A Igreja e
o Estado Novo: O Estatuto da Família Simon Schwartzman
publicado em Cadernos de Pesquisa. São Paulo,
Fundação Carlos Chagas, vol. 37, Maio, 1980
Em fevereiro de 1940, Getúlio vargas assina o decreto-lei n 2024, tendo
como tema a "coordenação das atividades relativas à proteção à maternidade,
à infância e a adolescência"; seu principal objetivo é a criação de
mais um órgão da burocracia federal, o Departamento Nacional da criança,
subordinado ao Ministério da Educação e Saúde.
Em sua aparência modesta, o decreto é o resultado, no entanto, de um projeto
muito mais ambicioso que, a pretexto de dar proteção à família brasileira,
teria profundas conseqüências em relação à política de previdência social,
ao papel da mulher na sociedade, à educação e até, eventualmente, em relação
à política populacional do país. É este projeto, e a discussão por ele gerada,
que nos interessa examinar. Ele nos permite uma visão bastante rica das
mentalidades que circulavam nos altos escalões do governo brasileiro de
então, assim como algo do processo decisório pelo qual projetos deste tipo
eram tratados.
O ponto de partida é o texto de um decreto-lei de um "Estatuto de Família"
que seria assinado por vargas em sete de setembro de 1939, oriundo do Ministério
Capanema, mas que não chega a ser promulgado. Antes, ele sofreria as críticas
de Francisco Campos e Oswaldo Aranha, haveria uma réplica de Capanema, outros
pareceres seriam elaborados, e finalmente seria constituída uma "Comissão
Nacional de Proteção da Família", da qual uma série de projetos específicos
se originariam.
O Estatuto proposto por Capanema é um documento doutrinário que busca combinar
duas idéias para ele indissociáveis: a necessidade de aumentar a população
do país e a de consolidar e proteger a família em sua estrutura tradicional.

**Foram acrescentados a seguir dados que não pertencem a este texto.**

(* ===== verification/ImportValidation.v ===== *)
(** * Validating a completed download ([domain/import_validation.py])

    The gates re-run on the files of a finished download, for one movie and for
    a season, with every applicable reason collected. *)

From Stdlib Require Import ZArith Lia Bool String.
From S2P Require Import Prelude PyStr PyRe Quality Release SourceMapping SeasonPack MediaMatch PlexVideo.

#[local] Open Scope bool_scope.

Definition _SAMPLE_FLOOR_BYTES : Z := 50 * 1024 * 1024.

Inductive ImportRejectionReason : Type :=
  | I_WRONG_MEDIA | I_QUALITY_NOT_WANTED | I_SAMPLE | I_NO_VIDEO_FILE | I_MULTI_PART
  | I_NO_EPISODE_NUMBER.

#[export] Instance ImportRejectionReason_eq_dec : EqDecision ImportRejectionReason.
Proof. solve_decision. Defined.

Record VideoFile := { vf_relative_path : list N; vf_size_bytes : Z }.

Record ImportRejection := { ir_reason : ImportRejectionReason; ir_detail : list N }.

Record ImportValidation := {
  iv_accepted : bool;
  iv_video : option VideoFile;
  iv_parsed : option ParsedRelease;
  iv_rejections : list ImportRejection;
}.

Record EpisodeImportResult := {
  ei_video : VideoFile;
  ei_parsed : ParsedRelease;
  ei_episodes : list Z;
}.

Record EpisodeImportRejection := {
  er_relative_path : list N;
  er_reason : ImportRejectionReason;
  er_detail : list N;
}.

Record SeasonImportValidation := {
  si_accepted : list EpisodeImportResult;
  si_rejected : list EpisodeImportRejection;
  si_skipped_not_requested : list EpisodeImportResult;
}.

Section import_validation.
Context {DB : UnicodeDB}.

(** *** The marker patterns *)

Definition opt_sep : re := opt_chr sep_char.

Definition _SAMPLE_EXTRAS : re :=
  cats [ Alt Bol (Chr sep_char);
         alts [ word_re (lit "sample"); word_re (lit "trailer");
                Cat (word_re (lit "extra")) (opt_chr (ci 115));
                word_re (lit "featurette");
                cats [word_re (lit "behind"); opt_sep; word_re (lit "the"); opt_sep;
                      word_re (lit "scenes")];
                cats [word_re (lit "deleted"); opt_sep; word_re (lit "scene")];
                word_re (lit "proof"); word_re (lit "rarbg.com") ];
         Look (Alt Eol (Chr sep_char)) ].

Definition _DISK_MARKER : re :=
  cats [ Alt Bol (Chr path_sep_char);
         alts [word_re (lit "cd"); word_re (lit "dvd"); word_re (lit "disc"); word_re (lit "disk")];
         opt_sep; Rep is_decimal 1 (Some 2); Alt Eol (Chr path_sep_char) ].

Definition _PART_MARKER : re :=
  cats [ Alt Bol (Chr path_sep_char);
         alts [word_re (lit "part"); word_re (lit "pt")];
         opt_sep; Grp (Rep is_decimal 1 (Some 2)); Alt Eol (Chr path_sep_char) ].

(** *** Names *)

Definition _basename (relative_path : list N) : list N :=
  List.last (split_on slash (replace_char backslash slash relative_path)) [].

Definition _is_video (p : list N) : bool :=
  match plex_video_extension p with Some _ => true | None => false end.

Definition _marker_key (marker_match : list N) : list N :=
  py_strip (sub (Rep sep_char 1 None) (fun _ => lit " ") (py_lower marker_match)).

(** The keys of the markers in a text, with repetition (the [Counter]). *)
Definition marker_keys (s : list N) : list (list N) :=
  (fun m => _marker_key (f_text m)) <$> finditer _SAMPLE_EXTRAS s.

Definition occurrences (k : list N) (keys : list (list N)) : nat :=
  length (List.filter (fun k' => bool_decide (k' = k)) keys).

Definition _looks_like_sample_name (name expected_title : list N) : bool :=
  let title_markers := marker_keys expected_title in
  let name_markers := marker_keys name in
  existsb (fun key => (occurrences key title_markers <? occurrences key name_markers)%nat) name_markers.

(** [{int(match.group(1)) for match in ...}]. *)
Definition part_numbers (s : list N) : list Z :=
  omap (fun m => f_group m ≫= py_int) (finditer _PART_MARKER s).

Definition _is_multi_part (relative_path expected_title : list N) : bool :=
  if search _DISK_MARKER relative_path then true
  else
    let title_part_numbers := part_numbers expected_title in
    existsb (fun n => negb (mem n title_part_numbers)) (part_numbers relative_path).

Definition repr_numbers (n : numbers) : list N :=
  match n with
  | NoNumber => lit "None"
  | OneNumber z => str_of_int z
  | Numbers l => repr_int_list l
  end.

Section validate.
Variable parse : list N -> ParsedRelease.
Variable profile : QualityProfile.
Variable expected_title : list N.
Variable expected_tmdb_id : Z.

(** The list comprehension's filter, and the season loop's [continue]. *)
Definition is_candidate (video : VideoFile) : bool :=
  _is_video (vf_relative_path video)
  && negb (_looks_like_sample_name (_basename (vf_relative_path video)) expected_title).

Definition parse_path (video : VideoFile) : ParsedRelease :=
  parse (replace_char backslash slash (vf_relative_path video)).

Definition size_detail (name : list N) (size : Z) : list N :=
  lit "file " ++ py_repr name ++ lit " is " ++ str_of_int size ++ lit " bytes, below the "
  ++ str_of_int _SAMPLE_FLOOR_BYTES ++ lit "-byte sample floor (unknown size counts as sample)".

Definition quality_detail (name : list N) (quality : Quality) : list N :=
  lit "file " ++ py_repr name ++ lit " resolved to quality " ++ py_repr (q_name quality)
  ++ lit ", which the profile does not allow".

Definition parts_detail (p : list N) : list N :=
  lit "path " ++ py_repr p ++ lit " carries a multi-part / split-disk marker".

(** One guarded [append]. *)
Definition when (b : bool) (reason : ImportRejectionReason) (detail : list N)
    : list ImportRejection :=
  if b then [{| ir_reason := reason; ir_detail := detail |}] else [].

(** Steps 4 to 6, the same for a movie and an episode file. *)
Definition file_rejections (video : VideoFile) (parsed : ParsedRelease) : list ImportRejection :=
  let name := _basename (vf_relative_path video) in
  let quality := resolve_quality (pr_source parsed) (pr_resolution parsed) (pr_modifier parsed) in
  when (negb (qv_accepted (check_quality quality profile))) I_QUALITY_NOT_WANTED
    (quality_detail name quality)
  ++ when (vf_size_bytes video <? _SAMPLE_FLOOR_BYTES)%Z I_SAMPLE
    (size_detail name (vf_size_bytes video))
  ++ when (_is_multi_part (vf_relative_path video) expected_title) I_MULTI_PART
    (parts_detail (vf_relative_path video)).

Definition validate_import (files : list VideoFile) (expected_year : option Z) : ImportValidation :=
  match List.filter is_candidate files with
  | [] =>
      {| iv_accepted := false; iv_video := None; iv_parsed := None;
         iv_rejections :=
           [{| ir_reason := I_NO_VIDEO_FILE;
               ir_detail := lit "no importable video file in completed download ("
                 ++ str_of_int (Z.of_nat (length files)) ++ lit " file(s) inspected)" |}] |}
  | first :: rest =>
      let chosen := py_max_by vf_size_bytes first rest in
      let name := _basename (vf_relative_path chosen) in
      let parsed := parse_path chosen in
      let rejections :=
        when (negb (matches_media parsed expected_title expected_year 0 expected_tmdb_id None))
          I_WRONG_MEDIA
          (lit "file " ++ py_repr name ++ lit " parsed as " ++ py_repr (pr_clean_title parsed)
           ++ lit " (year=" ++ repr_opt (pr_year parsed) ++ lit "); expected "
           ++ py_repr expected_title ++ lit " (year=" ++ repr_opt expected_year ++ lit ")")
        ++ file_rejections chosen parsed in
      {| iv_accepted := match rejections with [] => true | _ => false end;
         iv_video := Some chosen; iv_parsed := Some parsed; iv_rejections := rejections |}
  end.
(** An unrecognized phase is frozen.  While the row holds a phase this
    build does not know, no request but the operator's forced reset changes any
    column of it. *)
Theorem unknown_phase_is_frozen r d :
  known (the_row d) = false -> is_force_reset r = false -> the_row (exec r d) = the_row d.
Proof.
  intros Hu Hr.
  assert (Hc : forall now, the_row (cleaned now (locked d)) = the_row d)
    by (intros; exact (cleaned_unknown now (locked d) Hu)).
  assert (Hb : forall now, backfilled (the_row d) now (cleaned now (locked d)) = cleaned now (locked d))
    by (intros; by apply backfilled_not_busy, unknown_not_busy).
  pose proof (unknown_not_busy _ Hu) as Hn.
  destruct r; try discriminate Hr; cbn [exec]; branches;
    rewrite ?Hc, ?Hb, ?Hn in *; try congruence; reflexivity || apply Hc || discriminate.
Qed.

(** ** A concrete run: an install claimed while critical work is running *)

Definition import_lease (now : Z) : request :=
  AcquireCritical (lit "c1") (lit "app") (lit "import") now 300.
Definition claim (now : Z) : request :=
  ClaimDrain (lit "d1") (lit "updater") None true false now 100.
Definition working : db := run [import_lease 0; claim 10; Release (lit "c1") 20] empty_db.
Lemma next_window_is_the_earliest_witness :
  exists w, next_window (Zone := fixed_zone 0) week_nights monday_before = Ok (Some w) /\
    to_utc (ZoneInfo := fixed_zone 0) (start w) <= 20514 * day_us + 23 * hour_us.
Proof.
  destruct (next_window_is_the_earliest 0 week_nights monday_before) as (w & d & Hw & _ & Hs & _ & Hmin);
    [split; [discriminate|discriminate| |]; apply time_okb_true; reflexivity|reflexivity|].
  exists w. split; [exact Hw|]. rewrite Hs.
  apply (Hmin 20514). split; [apply mem_true; reflexivity|reflexivity].
Defined.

A prosperidade, o prestigio e o poder de um país dependem de sua população
e de suas forças morais: a família é a fonte geradora de ambos. No dizer
do preâmbulo do projeto, "a família é a maior base da política demográfica
e ao mesmo tempo a fonte das mais elevadas inspirações de estímulos morais".
A moral e a conveniência estão, por conseguinte, totalmente conjugadas.
A família é definida como uma "comunidade constituída pelo casamento
indissolúvel com o fim essencial de gerar, criar e educar a descendência",
e por isto considerada como "o primeiro fundamento da Nação".
Seria um equívoco pensar, no entanto, que ela de fato "fundasse"
o Estado, ou tivesse, de alguma forma, precedência sobre ele. Ao contrário,
à família é vista como uma planta tenra, bastante vulnerável e sob a ameaça
constante de corrupção e degradação. É por isto que ela é colocada sob a
tutela e "a proteção especial do Estado, que velará pela sua formação,
pelo seu desenvolvimento, pela sua segurança e pela sua honra". Daí
uma série de corolários inevitáveis que são explicitados no projeto. A primeira
medida é facilitar ao máximo o casamento. Existe uma providência jurídica
para isto - o reconhecimento civil do casamento religioso e uma série de
providências de tipo econômico: o casamento é incentivado por empréstimos
matrimoniais, impostos são propostos para solteiros e casados ou viúvos
sem filho, e um abono é sugerido para recompensar financeiramente as famílias
de prole numerosa. Outras medidas constantes do Estatuto incluem o amparo
à maternidade através da subvenção a instituições de assistência na área
privada, o amparo à infância e à adolescência, a proteção legal aos filhos
ilegítimos, e a concessão de prêmios de núpcias, de natalidade, de boa criação
e outros. Não falta, no projeto, a criação do Dia Nacional da Família.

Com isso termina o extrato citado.